Maps, mind and memory

london map

In concert with the UK publication of The Glass Cage, Penguin Books’ Think Smarter site is running an article by me on satellite navigation. Titled “Welcome to Nowheresville,” it’s adapted from a chapter in the book called “World and Screen.” Here’s a taste of the piece:

A GPS device, by allowing us to get from point A to point B with the least possible effort and nuisance, can make our lives easier. But what it steals from us, when we turn to it too often, is the joy and satisfaction of apprehending the world around us — and of making that world a part of us. In his book Being Alive, Tim Ingold, an anthropologist at the University of Aberdeen, draws a distinction between two very different modes of travel: wayfaring and transport. Wayfaring, he explains, is “our most fundamental way of being in the world.” Immersed in the landscape, attuned to its textures and features, the wayfarer enjoys “an experience of movement in which action and perception are intimately coupled.” Wayfaring becomes “an ongoing process of growth and development, or self-renewal.” Transport, on the other hand, is “essentially destination-oriented.” It’s not so much a process of discovery “along a way of life” as a mere “carrying across, from location to location, of people and goods in such a way as to leave their basic natures unaffected.” In transport, the traveller doesn’t actually move in any meaningful way. “Rather, he is moved, becoming a passenger in his own body.”

Wayfaring is messier and less efficient than transport, which is why it has become a target for automation. “If you have a mobile phone with Google Maps,” says Michael Jones, an executive in Google’s mapping division, “you can go anywhere on the planet and have confidence that we can give you directions to get to where you want to go safely and easily.” As a result, he declares, “No human ever has to feel lost again.” That certainly sounds appealing, as if some basic problem in our existence had been solved forever. And it fits the Silicon Valley obsession with using software to rid people’s lives of “friction.” But the more you think about it, the more you realise that to never confront the possibility of getting lost is to live in a state of perpetual dislocation. If you never have to worry about not knowing where you are, then you never have to know where you are.

Read on.

5 thoughts on “Maps, mind and memory

  1. Charles

    You remind me of Robert Venturi’s book “Learning from Las Vegas,” as I recall it, he compared navigation around auto-centric cities like Los Angeles to the air races in the Nevada desert. The planes raced around tall pylons as navigational waypoints, and LA driving had similar tall landmarks for automobiles to navigate by. The comparison is appropriate, since LA used to have dozens of little airports, and some of the tall buildings actually had towers with lights intended for airplane navigation. And that’s exactly the way I used to drive in LA. My landmark for driving to work was the old Mutual of Omaha tower at Wilshire and La Brea, it used to have a navigational beacon on top. I always thought of driving around LA as a point-to-point route, you don’t stop in the unfamiliar territory between endpoints.

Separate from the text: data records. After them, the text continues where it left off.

(** [delete rpc_server_] after its [stop]. *)
Definition stop_rpc (who : caller) (d : ServerDaemon) : ServerDaemon * res unit :=
  match rpc_server_ d with
  | None => (d, Ok ())
  | Some s =>
      match rpc_stop (is_rpc_thread who) s with
      | (s, Ok _) =>
          match rpc_delete (is_rpc_thread who) s with
          | Ok _ => (with_rpc d None, Ok ())
          | _ => (with_rpc d (Some s), Undef)
          end
      | (s, Exn e) => (with_rpc d (Some s), Exn e)
      | (s, Undef) => (with_rpc d (Some s), Undef)
      end
  end.

Definition daemon_stop (who : caller) (remove_ok : bool) (d : ServerDaemon) (y : System) (r : R)
  : ServerDaemon * System * R * res unit :=
  if negb (running_ d) then (d, y, r, Ok ())
  else
    let d := mkDaemon false (daemon_thread_ d) (registry_ d) (sync_coordinator_ d) (rpc_server_ d) (rpc_port_ d) in
    let r := if registry_ d then stop_all r else r in
    match stop_rpc who d with
    | (d, Ok _) =>
        match join_if_joinable false (daemon_thread_ d) with
        | Ok t => (mkDaemon false t (registry_ d) false (rpc_server_ d) (rpc_port_ d),
                   remove_pid_file remove_ok y, r, Ok ())
        | Exn e => (d, y, r, Exn e)
        | Undef => (d, y, r, Undef)
        end
    | (d, Exn e) => (d, y, r, Exn e)
    | (d, Undef) => (d, y, r, Undef)
    end.

End Stop.

(** ** The life of a server process *)

Inductive event :=
| EStart (env : daemon_env)
| EStop (who : caller) (remove_ok : bool)
| EStartup (out : startup)        (* [run_loop] comes up after the wait for its port *)
| ESetPort (port : Z)
| EProcesses (alive : gset Z).    (* other processes come and go *)

(** An event in its place: only a listening server has a thread that can call
    [stop], and the server's own process lives. *)
Definition event_ok (d : ServerDaemon) (y : System) (e : event) : Prop :=
  match e with
  | EStop ByRpcThread _ => ∃ s, rpc_server_ d = Some s ∧ rpc_running_ s = true
  | EStartup _ => ∃ s, rpc_server_ d = Some s ∧ bound_port_ s = 0%Z
  | EProcesses alive => sys_getpid y ∈ alive
  | _ => True
  end.

(** [None]: the process has ended. *)
Definition life_step (d : ServerDaemon) (y : System) (e : event) : option (ServerDaemon * System) :=
  match e with
  | EStart env => match daemon_start env d y with (_, _, Undef) => None | (d, y, _) => Some (d, y) end
  | EStop who ok =>
      match daemon_stop (λ r : unit, r) who ok d y () with (_, _, _, Undef) => None | (d, y, _, _) => Some (d, y) end
  | EStartup out =>
      Some (with_rpc d (run_loop_begin (rpc_port_ d) out <$> rpc_server_ d), y)
  | ESetPort port => Some (set_rpc_port d port, y)
  | EProcesses alive => Some (d, mkSystem (sys_getpid y) alive (sys_pid_file y))
  end.

(** A PID as systems give them, of a living process. *)
Definition sane (y : System) : Prop :=
  (0 ≤ sys_getpid y)%Z ∧ is_i32 (sys_getpid y) ∧ sys_getpid y ∈ sys_alive y.

Inductive lives : ServerDaemon → System → Prop :=
| lives_new y : sane y → lives new_daemon y
| lives_step d y e d' y' : lives d y → event_ok d y e → life_step d y e = Some (d', y') → lives d' y'.

(** ** Invariant *)

Definition own_pid_file (y : System) : Prop := sys_pid_file y = Some (dec (sys_getpid y) +:+ of_chars [LF]).

Record d_inv (d : ServerDaemon) (y : System) : Prop := {
  inv_sane : sane y;
  inv_rpc s : rpc_server_ d = Some s → server_thread_ s = Joinable;
  inv_running : running_ d = true →
    daemon_thread_ d = Joinable ∧ registry_ d = true ∧ sync_coordinator_ d = true;
  inv_owner : daemon_thread_ d = Joinable → own_pid_file y;
  inv_idle : daemon_thread_ d = NoThread → rpc_server_ d = None
}.

Lemma own_pid_running y : sane y → own_pid_file y → is_already_running y = true.
Proof.
  intros (Hn & Hi & Ha) Hf. unfold is_already_running, read_pid. rewrite Hf. cbn.
  rewrite stoi_dec_app by done. by apply bool_decide_eq_true_2.
Qed.

(** A process that has not given up its daemon refuses a second start. *)
Lemma start_refused env d y :
  d_inv d y → running_ d = false → daemon_thread_ d = Joinable → daemon_start env d y = (d, y, Ok false).
Proof.
  intros Hinv Hr Ht. unfold daemon_start. rewrite Hr.
  by rewrite (own_pid_running y (inv_sane _ _ Hinv) (inv_owner _ _ Hinv Ht)).
Qed.

Lemma run_loop_begin_thread port out s : server_thread_ (run_loop_begin port out s) = server_thread_ s.
Proof. by destruct out. Qed.

Lemma start_rpc_spec env d :
  rpc_server_ d = None → ∃ o, start_rpc env d = (with_rpc d o, Ok true) ∧
    ∀ s, o = Some s → server_thread_ s = Joinable.
Proof.
  intros Hn. unfold start_rpc. case_bool_decide; cbn.
  - eexists. split; [done|]. intros s [= <-]. destruct (rpc_startup env); [|done].
    by rewrite run_loop_begin_thread.
  - exists None. split; [|done]. destruct d; cbn in *; by subst.
Qed.

Lemma daemon_start_inv env d y :
  d_inv d y → let '(d', y', r) := daemon_start env d y in r ≠ Undef ∧ d_inv d' y'.
Proof.
  intros Hinv. unfold daemon_start. destruct (running_ d) eqn:Hr; [done|].
  destruct (is_already_running y) eqn:Ha; [done|]. unfold create_pid_file.
  destruct (dirs_ok env); [|done]. destruct (file_ok env); [|done]. cbn [negb].
  destruct (daemon_thread_ d) eqn:Ht.
  2: { rewrite (own_pid_running y (inv_sane _ _ Hinv) (inv_owner _ _ Hinv Ht)) in Ha. done. }
  edestruct (start_rpc_spec env) as (o & -> & Ho); [exact (inv_idle _ _ Hinv Ht)|]. cbn.
  split; [done|]. split; cbn; [exact (inv_sane _ _ Hinv)|exact Ho|done|done|done].
Qed.
(** * interview_gpt: provider orchestration and credit monitoring

    A shallow embedding of the two edge functions of the repository,

      - [ai-orchestrator-function.ts]  (module [Orchestrator]) and
      - [credit-monitor-function.ts]   (module [CreditMonitor]),

    over an explicit model of the two tables they share ([ai_models] and
    [ai_usage_tracking]).  Store calls are explicit state passing; provider
    adapters are oracles of the deployment environment that either return a
    string or throw. *)

From Stdlib Require Import ZArith List String Bool Lia Permutation.
Import ListNotations.

Open Scope string_scope.
Open Scope list_scope.
Open Scope Z_scope.

(* ================================================================== *)
(** ** The fragment of JavaScript the two functions rely on            *)
(* ================================================================== *)

Module JS.

(** The [%] operator on integral numbers: the remainder takes the sign of
    the dividend (truncated division), and is exact.  Where JavaScript
    produces the negative zero ([-5 % 5]) the model has [0]; as an array
    index the two are the same property key, ["0"]. *)
Definition rem (a b : Z) : Z := Z.rem a b.

(** [arr[i]] for an integral [i]: [undefined] ([None]) outside
    [0 .. length-1]. *)
Definition index {A : Type} (arr : list A) (i : Z) : option A :=
  if i <? 0 then None else nth_error arr (Z.to_nat i).

(** Truthiness of a string value: the empty string is falsy. *)
Definition truthy (s : string) : bool :=
  match s with EmptyString => false | String _ _ => true end.

(** Truthiness of [Deno.env.get(k)]: [undefined] and [""] are falsy. *)
Definition truthy_opt (s : option string) : bool :=
  match s with None => false | Some v => truthy v end.

(** [s.length]. *)
Definition length (s : string) : Z := Z.of_nat (String.length s).

(** [a || b] on optional strings. *)
Definition or_else (a : option string) (b : string) : string :=
  if truthy_opt a then match a with Some v => v | None => b end else b.

(** A call that either returns or throws. *)
Inductive outcome (A : Type) : Type :=
| Returns (a : A)
| Throws (message : string).
Arguments Returns {A} a.
Arguments Throws {A} message.

(** A number of the code is a double.  The model writes an integral one
    as the integer it holds.  Every integer of magnitude up to [2^53] is a
    double; the result of an operation that is no double is rounded to the
    nearest one, which keeps 53 significant bits, ties going to the even
    significand. *)
Definition roundToDouble (z : Z) : Z :=
  let a := Z.abs z in
  if a <=? 2 ^ 53 then z
  else
    let e := Z.log2 a - 52 in
    let q := Z.shiftr a e in
    let r := a - Z.shiftl q e in
    let half := Z.shiftl 1 (e - 1) in
    let q' := if r <? half then q
              else if half <? r then q + 1
              else if Z.even q then q else q + 1 in
    Z.sgn z * Z.shiftl q' e.

(** [a - b] on integral numbers.  (A double less one is far from the
    overflow threshold.) *)
Definition sub (a b : Z) : Z := roundToDouble (a - b).

(** [Number.MAX_SAFE_INTEGER] and [Number.isSafeInteger] on integral
    numbers: on the safe integers [a - 1] is exact. *)
Definition MAX_SAFE_INTEGER : Z := 2 ^ 53 - 1.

Even the language of driving expresses this, you drove up on the freeway, or down on the “surface” streets.

    Anyway, I was thinking about this because of a recent article in the LA Times about GPS navigation.

    http://www.latimes.com/local/california/la-me-california-commute-20150106-story.html

    There are lots of surface shortcuts to route around freeway congestion, but most people don’t know them. But now GPS apps like Waze optimize for shortest duration trip, not shortest distance. So when the freeways are clogged, everyone is rerouted through residential neighborhoods. And the local residents are having a fit about all the new traffic. That is hilarious.

  2. Hugh Fisher

    Enjoyable though wayfaring and navigation without GPS may be, it is sometimes the cause of “dire consequences” rather than the cure. Remember flight KAL 007 back in 1983? A GPS user-centred map would probably have saved 269 people from being killed when they strayed over the wrong border. For a more common case, imagine being a young woman in a strange city trying to find your hotel as night falls. Forming a cognitive model of your surroundings won’t exactly be a priority.

    I do agree with you that we over-automate things. I would much prefer a GPS navigator that instead of giving you directions, only spoke up when you seemed to be wandering off course.

  3. Nick Post author

    Hugh,

    Yes, there are plenty of circumstances in which GPS can be an invaluable tool.

    KAL 007 is a complicated case. One could argue that it serves as a warning about an overreliance on automated navigation systems. (The pilots were certainly not wayfaring when the autopilot-controlled plane drifted off course.)

    Nick

  4. lee

    to me, wayfaring/transport and navigation are two separate tasks. i use GPS to free myself from the task of navigation so that i can more fully enjoy being “immersed in the landscape, attuned to its textures and features”. and the times when i do go in to transport mode, it really doesn’t matter whether i’m using a GPS or not, im still in “transport” mode. wayfaring and transport are two different ways of traveling and are totally unrelated to how i navigate my travels.